Les réunions réunissent des représentants des deux pays, y compris les régulateurs et les opérateurs de réseaux mobiles, pour délibérer sur les stratégies et finaliser un accord de coordination de fréquence qui aidera à atténuer les défis d'interférence le long de leurs frontières communes.

Les réunions réunissent des représentants des deux pays, y compris les régulateurs et les opérateurs de réseaux mobiles, pour délibérer sur les stratégies et finaliser un accord de coordination de fréquence qui aidera à atténuer les défis d'interférence le long de leurs frontières communes.

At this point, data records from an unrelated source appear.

(** * Netflix content strategy analysis: the data pipeline of [main.py]

    A shallow embedding of the batch pipeline of [main.py] (loading,
    numeric cleaning, date enrichment, season classification, aggregation,
    holiday matching and top-N selection) and the properties its
    specification states about it.  The dashboard entry point
    [run_dashboard] repeats the same steps and is not embedded.

    The program is a pandas script.  A [DataFrame] is embedded as its
    column header together with its rows in order; a cell is a
    dynamically typed [value].  Printing and file output are threaded
    through a small state and exception monad [M].

    What pandas does inside a call is embedded by its documented
    behaviour, on the following fragment:
    - a number is a whole number ([VInt] in an int64 column, [VFloat] in
      a float64 column); float64 is exact on these up to 2^53, which
      covers hour counts.  Text with a non-zero fraction, an exponent or
      an infinity is outside the fragment: [to_numeric] below does not
      tell it from text that is no number at all;
    - a timestamp is a count of nanoseconds since 1970-01-01; date text
      is read in the ISO form YYYY-MM-DD only;
    - sorting is stable, and [nlargest] is the head of the descending
      sort with missing values last, as pandas documents it
      ([keep='first']);
    - summing a column of text is refused with a [TypeError];
    - building and rendering a figure cannot fail. *)

From Stdlib Require Import ZArith String Ascii List Lia.
From stdpp Require Import base tactics option list strings gmap pretty sorting.

Local Open Scope string_scope.
Local Open Scope Z_scope.

(** ** Cells *)

Inductive value :=
| VStr (s : string)          (* text *)
| VInt (z : Z)               (* int64 *)
| VFloat (z : Z)             (* float64 holding a whole number *)
| VNaN                       (* float64 NaN: the missing number *)
| VTimestamp (ns : Z)        (* datetime64[ns] *)
| VNaT                       (* the missing timestamp *)
| VNone.                     (* Python's None *)

#[global] Instance value_eq_dec : EqDecision value.
Proof. solve_decision. Defined.

(** [pd.isna] / [pd.notna] on a scalar. *)
Definition isna (v : value) : bool :=
  match v with
  | VNaN | VNaT | VNone => true
  | _ => false
  end.

Definition notna (v : value) : bool := negb (isna v).

(** ** Text *)

(** [str.isspace] on an ASCII character. *)
Definition py_isspace (c : ascii) : bool :=
  match c with
  | "009" | "010" | "011" | "012" | "013"
  | "028" | "029" | "030" | "031" | " " => true
  | _ => false
  end%char.

(** [s.replace(old, new)] for a one-character [old]. *)
Fixpoint str_replace (old : ascii) (new : string) (s : string) : string :=
  match s with
  | EmptyString => EmptyString
  | String c s' =>
      if Ascii.eqb c old then new +:+ str_replace old new s'
      else String c (str_replace old new s')
  end.

Fixpoint lstrip (s : string) : string :=
  match s with
  | EmptyString => EmptyString
  | String c s' => if py_isspace c then lstrip s' else s
  end.

Fixpoint rstrip (s : string) : string :=
  match s with
  | EmptyString => EmptyString
  | String c s' =>
      match rstrip s' with
      | EmptyString => if py_isspace c then EmptyString else String c EmptyString
      | t => String c t
      end
  end.

(** [s.strip()] *)
Definition str_strip (s : string) : string := rstrip (lstrip s).

(** ** Calendar *)

Definition NS_PER_SECOND : Z := 1000000000.
Definition NS_PER_DAY : Z := 86400 * NS_PER_SECOND.

(** [Timedelta.days]: whole days, rounded towards minus infinity. *)
Definition timedelta_days (ns : Z) : Z := ns / NS_PER_DAY.

(** Days since 1970-01-01 of a proleptic Gregorian date. *)
Definition days_from_civil (y m d : Z) : Z :=
  let y' := if m <=? 2 then y - 1 else y in
  let era := y' / 400 in
  let yoe := y' - era * 400 in
  let mp := (m + 9) mod 12 in
  let doy := (153 * mp + 2) / 5 + d - 1 in
  let doe := yoe * 365 + yoe / 4 - yoe / 100 + doy in
  era * 146097 + doe - 719468.

(** The date (year, month, day) of a day count. *)
Definition civil_from_days (z : Z) : Z * Z * Z :=
  let z' := z + 719468 in
  let era := z' / 146097 in
  let doe := z' - era * 146097 in
  let yoe := (doe - doe / 1460 + doe / 36524 - doe / 146096) / 365 in
  let doy := doe - (365 * yoe + yoe / 4 - yoe / 100) in
  let mp := (5 * doy + 2) / 153 in
  let d := doy - (153 * mp + 2) / 5 + 1 in
  let m := if mp <? 10 then mp + 3 else mp - 9 in
  let y := yoe + era * 400 + (if m <=? 2 then 1 else 0) in
  (y, m, d).

Definition is_leap (y : Z) : bool :=
  ((y mod 4 =? 0) && negb (y mod 100 =? 0)) || (y mod 400 =? 0).

Definition days_in_month (y m : Z) : Z :=
  if m =? 2 then (if is_leap y then 29 else 28)
  else if (m =? 4) || (m =? 6) || (m =? 9) || (m =? 11) then 30
  else 31.

(** [Timestamp.year], [.month], [.day_name()]. *)
Definition ts_year (ns : Z) : Z := (civil_from_days (timedelta_days ns)).1.1.
Definition ts_month (ns : Z) : Z := (civil_from_days (timedelta_days ns)).1.2.
Definition ts_day (ns : Z) : Z := (civil_from_days (timedelta_days ns)).2.

Definition ts_day_name (ns : Z) : string :=
  match (timedelta_days ns + 3) mod 7 with
  | 0 => "Monday" | 1 => "Tuesday" | 2 => "Wednesday" | 3 => "Thursday"
  | 4 => "Friday" | 5 => "Saturday" | _ => "Sunday"
  end.

(** ** Numbers as text *)

Definition is_digit (c : ascii) : bool :=
  match Ascii.is_nat c with Some _ => true | None => false end.

(** Reads the longest run of decimal digits at the head of [s]: the digits
    read, most significant first, and the rest of the text. *)
Fixpoint read_digits (s : string) : list nat * string :=
  match s with
  | EmptyString => ([], EmptyString)
  | String c s' =>
      match Ascii.is_nat c with
      | Some d => let '(ds, rest) := read_digits s' in (d :: ds, rest)
      | None => ([], s)
      end
  end.

Definition digits_value (ds : list nat) : Z :=
  fold_left (λ acc d, 10 * acc + Z.of_nat d) ds 0.

Fixpoint all_zeros (s : string) : bool :=
  match s with
  | EmptyString => true
  | String c s' => Ascii.eqb c "0" && all_zeros s'
  end.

La National Communications Authority (NCA ) du Ghana et de l'Autorité de régulation des communications Électroniques et des Postes (Arcep ) du Burkina Faso a commencé des réunions bilatérales tenues pratiquement le 19 août 2025 pour répondre aux préoccupations de l'interférence transfrontalière du signal. Les réunions réunissent des représentants des deux pays, y compris les régulateurs et les opérateurs de réseaux mobiles, pour délibérer sur les stratégies et finaliser un accord de coordination de fréquence qui aidera à atténuer les défis d'interférence le long de leurs frontières communes.

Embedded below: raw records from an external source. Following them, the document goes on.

(** * oil / asdl: run-time checked ASDL objects and the typed arithmetic parser

    A shallow embedding of [asdl/py_meta.py] (dynamic type checks and
    construction of schema-described objects, generation of the classes of a
    schema) and of [asdl/typed_arith_parse.py] (the handlers and the
    precedence table of the shell arithmetic grammar), with the properties
    the design document states about them. *)

From Stdlib Require Import ZArith String List Lia.
From stdpp Require Import gmap strings list fin_maps.

#[local] Set Warnings "-register-all".
Local Open Scope Z_scope.
Local Open Scope string_scope.

(** ** Outcomes of a Python call: a value or a raised exception *)

Inductive result (E A : Type) : Type :=
| Ok (a : A)
| Raise (e : E).
Arguments Ok {E A} a.
Arguments Raise {E A} e.

Definition bind {E A B} (m : result E A) (k : A -> result E B) : result E B :=
  match m with
  | Ok a => k a
  | Raise e => Raise e
  end.

Declare Scope result_scope.
Delimit Scope result_scope with result.
Notation "x <- m ;; k" := (bind m (fun x => k))
  (at level 100, m at next level, right associativity) : result_scope.
Notation "m ;;; k" := (bind m (fun _ => k))
  (at level 100, right associativity) : result_scope.

Definition is_ok {E A} (r : result E A) : bool :=
  match r with Ok _ => true | Raise _ => false end.

(** ** Python values and classes, as far as [_CheckType] inspects them *)

Module py_meta.

(** The class of a value.  [c_user] stands for every class that is not a
    builtin: a host class named by a [UserType] descriptor, or a class that
    [MakeTypes] generated.  [ASDL_TYPE] is the identity of the descriptor
    object stored in the class attribute of that name ([None] when the class
    has no such attribute, or inherits [Obj.ASDL_TYPE = None]). *)
Inductive pyclass : Type :=
| c_NoneType
| c_bool
| c_int
| c_str
| c_list
| c_user (name : string) (ASDL_TYPE : option nat).

#[global] Instance pyclass_eq_dec : EqDecision pyclass.
Proof. solve_decision. Defined.
Lemma title_name (t : string) :
  let name :=
    Py.take 50 (Py.strip_char "_"
      (Re.replace_runs (fun c => Re.hyphen c || Re.space c) "_" false
         (Re.keep_chars (fun c => Re.word c || Re.space c || Re.hyphen c) t))) in
  String.length name <= 50
  /\ Py.all_chars Re.word name = true
  /\ Str.startswith "_" name = false.
Proof.
  intros name. subst name. split; [apply take_length | split].
  - eapply deleted_from_all_chars; [apply take_deleted |].
    eapply deleted_from_all_chars; [apply rstrip_char_deleted |].
    eapply deleted_from_all_chars; [apply lstrip_char_deleted |].
    apply replace_runs_word, keep_chars_class.
  - apply take_head. unfold Py.strip_char.
    apply rstrip_char_head, lstrip_char_head.
Qed.

Lemma generate_filename_name_of_title (url : string) (index : nat)
      (output_format t : string) :
  t <> "" ->
  exists name,
    generate_filename url index output_format (Some t)
    = Some ("page_" +++ Py.zfill3 index +++ "_" +++ name +++ "."
            +++ ext_map_get output_format)
    /\ Py.all_chars Re.word name = true.
Proof.
  intros Ht. apply truthy_true in Ht.
  unfold generate_filename, title_given. rewrite Ht.
  destruct (title_name t) as (_ & Hword & _).
  set (name := Py.take 50 _) in *.
  destruct (Str.truthy name).
  - exists name. now split.
  - exists "article". now split.
Qed.

Lemma generate_filename_name_of_url (url : string) (index : nat)
      (output_format : string) (article_title : option string) (filename : string) :
  title_given article_title = None ->
  generate_filename url index output_format article_title = Some filename ->
  exists name,
    filename = "page_" +++ Py.zfill3 index +++ "_" +++ name +++ "."
               +++ ext_map_get output_format
    /\ Py.all_chars Re.url_safe name = true.
Proof.
  intros Hnone. unfold generate_filename. rewrite Hnone.
  destruct (match Py.index_m1 (Str.split_char "/" url) with
            | Some last => if Str.truthy last then Some last
                           else Py.index_m2 (Str.split_char "/" url)
            | None => None
            end) as [page_name |]; [| discriminate].
  intros [= <-].
  exists (Py.take 50 (Re.replace_others Re.url_safe "_" page_name)).
  split; [reflexivity |].
  eapply deleted_from_all_chars; [apply take_deleted |].
  now apply replace_others_class.
Qed.

(** X17.  With a non-empty article title, the file name is "page_", the
    index on three digits at least, "_", a name and the extension of the
    format ("txt" for an unknown format); the name is not empty, has at
    most 50 characters, all of them word characters, and does not start
    with an underscore. *)
Theorem generate_filename_from_title (url : string) (index : nat)
        (output_format t : string) :
  t <> "" ->
  exists name,
    generate_filename url index output_format (Some t)
    = Some ("page_" +++ Py.zfill3 index +++ "_" +++ name +++ "."
            +++ ext_map_get output_format)
    /\ name <> ""
    /\ String.length name <= 50
    /\ Py.all_chars Re.word name = true
    /\ Str.startswith "_" name = false.
Proof.
  intros Ht. apply truthy_true in Ht.
  unfold generate_filename, title_given. rewrite Ht.
  destruct (title_name t) as (Hlen & Hword & Hhead).
  set (name := Py.take 50 _) in *.
  destruct (Str.truthy name) eqn:En.
  - exists name. repeat split; try assumption. now apply truthy_true.
  - exists "article". repeat split; try reflexivity; try discriminate.
    simpl. lia.
Qed.

Lemma generate_filename_from_title_witness :
  exists name,
    generate_filename "https://next.amboss.com/us/article/abc" 7 "markdown"
                      (Some "Heart failure (acute)")
    = Some ("page_007_" +++ name +++ ".md")
    /\ name <> "".
Proof.
  destruct (generate_filename_from_title "https://next.amboss.com/us/article/abc" 7
              "markdown" "Heart failure (acute)") as (name & Heq & Hne & _).
  - discriminate.
  - exists name. split; [exact Heq | exact Hne].
Defined.

(** X18.  Without an article title (none, or an empty one), the call fails
    with [IndexError] exactly when the address is empty; otherwise the
    name in the file name has at most 50 characters, all of them ASCII
    letters, digits, underscores or hyphens. *)
Theorem generate_filename_from_url (url : string) (index : nat)
        (output_format : string) (article_title : option string) :
  title_given article_title = None ->
  (generate_filename url index output_format article_title = None <-> url = "")
  /\ (url <> "" ->
      exists name,
        generate_filename url index output_format article_title
        = Some ("page_" +++ Py.zfill3 index +++ "_" +++ name +++ "."
                +++ ext_map_get output_format)
        /\ String.length name <= 50
        /\ Py.all_chars Re.url_safe name = true).
Proof.
  intros Hnone.
  assert (url <> "" ->
          exists name,
            generate_filename url index output_format article_title
            = Some ("page_" +++ Py.zfill3 index +++ "_" +++ name +++ "."
                    +++ ext_map_get output_format)
            /\ String.length name <= 50
            /\ Py.all_chars Re.url_safe name = true) as Hsome.
  { intros Hurl. unfold generate_filename. rewrite Hnone.
    destruct (url_piece url Hurl) as [page_name ->].
    exists (Py.take 50 (Re.replace_others Re.url_safe "_" page_name)).
    split; [reflexivity | split].
    - apply take_length.
    - eapply deleted_from_all_chars; [apply take_deleted |].
      now apply replace_others_class. }
  split; [| exact Hsome].
  split.
  - intros H. destruct url as [| c url]; [reflexivity |].
    destruct Hsome as (name & Heq & _); [discriminate | congruence].
  - intros ->. unfold generate_filename. now rewrite Hnone.
Qed.

Lemma generate_filename_from_url_witness :
  generate_filename "" 1 "text" (Some "") = None
  /\ exists name,
       generate_filename "https://next.amboss.com/us/article/a.b?c" 12 "html" None
       = Some ("page_012_" +++ name +++ ".html")
       /\ Py.all_chars Re.url_safe name = true.
Proof.
  split.
  - apply (proj1 (generate_filename_from_url "" 1 "text" (Some "") eq_refl)).
    reflexivity.
  - destruct (proj2 (generate_filename_from_url
                       "https://next.amboss.com/us/article/a.b?c" 12 "html" None eq_refl))
      as (name & Heq & _ & Hsafe).
    + discriminate.
    + exists name. split; [exact Heq | exact Hsafe].
Defined.
(** * p_laszip: the parallel LAS <-> LAZ coordinator of [src/laszip.cpp]

    A shallow embedding of the MPI driver in [main] (the "straight las -> laz
    file conversion case"): the point-range partitioner, the two encode
    passes, the placement exchange and the chunk-table assembly on the last
    rank, together with the properties the specification states about them.

    Beside the parallel path the file covers the argument loop, the header
    check for waveform data, the waveform loop and the serial lax and
    end-of-points loops of [main].

    Integers of the source ([I64], [int]) are modelled in [Z]; C++ division
    and remainder truncate towards zero, hence [Z.quot] and [Z.rem].  [U32]
    counters are modelled in [Z] with their wrap-around written out. *)

From Stdlib Require Import Strings.Byte.
From Stdlib Require Sorting.Sorted.
From stdpp Require Import base list numbers.
From stdpp Require strings gmap.

Local Open Scope Z_scope.

(** ** Arithmetic helpers *)

(** Sum of a list of integers (the mathematical sum, no wrap-around). *)
Definition Zsum (l : list Z) : Z := foldr Z.add 0 l.

(** Ceiling of a quotient, for positive divisors. *)
Definition cdiv (a b : Z) : Z := (a + b - 1) / b.

(** ** The partitioner (laszip.cpp, lines 807-858) *)

Module Partitioner.

(** First loop of the las -> laz branch (lines 823-831):
<<
  for (int i = 0; i < process_count; i++) {
    all_process_chunks[i] = process_chunks;
    if (left_over_chunks) { all_process_chunks[i]++; left_over_chunks--; }
  }
>>
    [n] counts the iterations still to run; the mutable [left_over_chunks]
    is threaded through. *)
Fixpoint deal_chunks (n : nat) (process_chunks left_over_chunks : Z) : list Z :=
  match n with
  | O => []
  | S n' =>
      if left_over_chunks =? 0
      then process_chunks :: deal_chunks n' process_chunks left_over_chunks
      else (process_chunks + 1) :: deal_chunks n' process_chunks (left_over_chunks - 1)
  end.

(** Second loop (lines 833-838):
<<
  for (int i = 0; i < process_count; i++) {
    all_point_start[i] = cur_point_start;
    cur_point_start += all_process_chunks[i] * chunk_size;
  }
>> *)
Fixpoint point_starts (all_process_chunks : list Z) (chunk_size cur_point_start : Z)
  : list Z :=
  match all_process_chunks with
  | [] => []
  | c :: rest =>
      cur_point_start :: point_starts rest chunk_size (cur_point_start + c * chunk_size)
  end.
(** * Photon tracing (integrator.h) and the surface shading adapter (primitive.h)

    A shallow embedding of [PhotonMapping::build], [PhotonMapping::integrate]
    and of the methods of [Primitive], with the properties of the design
    document stated over it.

    Conventions.
    - A C++ [float] is an IEEE 754 binary32 value: [spec_float] with
      precision 24 and maximal exponent 128, computed by the operations of
      [SpecFloat] (round to nearest even, one NaN).
    - An out-parameter becomes a component of the result; a [Sampler&] that a
      call may advance is threaded through explicitly.
    - Abstract classes reached through pointers ([Light], [BxDF], the hit
      primitive, [Scene]) are records of their methods.
    - The [omp parallel for] over the photon index is read as the sequential
      loop it annotates (what the compiler produces without OpenMP); the
      statements about a single walk hold for every sampler state the walk
      may start from. *)

From Stdlib Require Import ZArith Bool SpecFloat Lia.
From stdpp Require Import base list.

Set Implicit Arguments.

(** ** binary32 arithmetic *)

Module F32.

Definition prec : Z := 24.
Definition emax : Z := 128.

Definition float : Type := spec_float.

Definition zero : float := S754_zero false.
Definition one : float := Eval cbv in SFone prec emax.
Definition inf : float := S754_infinity false.

Definition mul : float -> float -> float := SFmul prec emax.
Definition div : float -> float -> float := SFdiv prec emax.
Definition add : float -> float -> float := SFadd prec emax.
Definition neg : float -> float := SFopp.

(** [std::abs] *)
Definition abs : float -> float := SFabs.

(** [a < b] and [a >= b]; both are false when an operand is NaN. *)
Definition lt (a b : float) : bool := SFltb a b.
Definition ge (a b : float) : bool := SFleb b a.

(** [std::max(a, b)] is [(a < b) ? b : a] and [std::min(a, b)] is
    [(b < a) ? b : a]. *)
Definition max (a b : float) : float := if lt a b then b else a.
Definition min (a b : float) : float := if lt b a then b else a.

(** The conversion of an [int] to [float]. *)
Definition of_Z (z : Z) : float := binary_normalize prec emax z 0 false.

Participants accueillants, directeur général par intérim de la NCA, Rev. ing. Edmund Fianko, a noté que le Ghana, conscient des effets négatifs de l'interférence du signal, avait déjà signé un accord de fréquence avec le Togo et attendait avec impatience de conclure un arrangement similaire avec le Burkina Faso. Il a expliqué que cette initiative arrivait en réponse aux plaintes reçues des consommateurs le long de la frontière du Ghana – Furkina Faso concernant les problèmes d'interférence. Il a donc exhorté toutes les parties prenantes à respecter les seuils convenus, soulignant que les dispositions seraient prises pour une force de signal minimale à travers la frontière, et que les opérateurs des deux côtés doivent se conformer aux nouveaux seuils une fois contenus.

Le révérend Fianko a en outre fait allusion à l'intérêt de l'autorité à faire progresser les discussions sur l'itinérance de la CECEAS, notant que le Ghana avait déjà réalisé des implémentations réussies avec le Togo et le Bénin.

S'exprimant lors de la réunion, M. Sibiri Ouattara, conseiller technique du secrétaire exécutif de l'Autorité de régulation des communications Électroniques et des Postes (ARCEP), a noté que la réunion était une étape dans la bonne direction, car les régulateurs et les opérateurs ont travaillé ensemble pour construire un cadre robuste pour un spectre plus coordonné et géré plus efficacement.

Il était sûr que les réunions offriraient l'occasion d'examiner les résultats des mesures prises lors du dernier exercice de surveillance du spectre conjoint effectué le long des frontières des deux pays entre octobre et décembre 2024.

«Je suis convaincu que les conclusions et recommandations résultant de nos discussions représenteront une étape majeure, garantissant une utilisation optimale et harmonieuse des fréquences sans interférence nuisible, au profit de nos citoyens.»

– M. Sibiri Ouattara, conseiller technique du secrétaire exécutif de l'Autorité de régulation des communications Électroniques et des Postes (ARCEP)

La réunion devrait se terminer le 20 août 2025.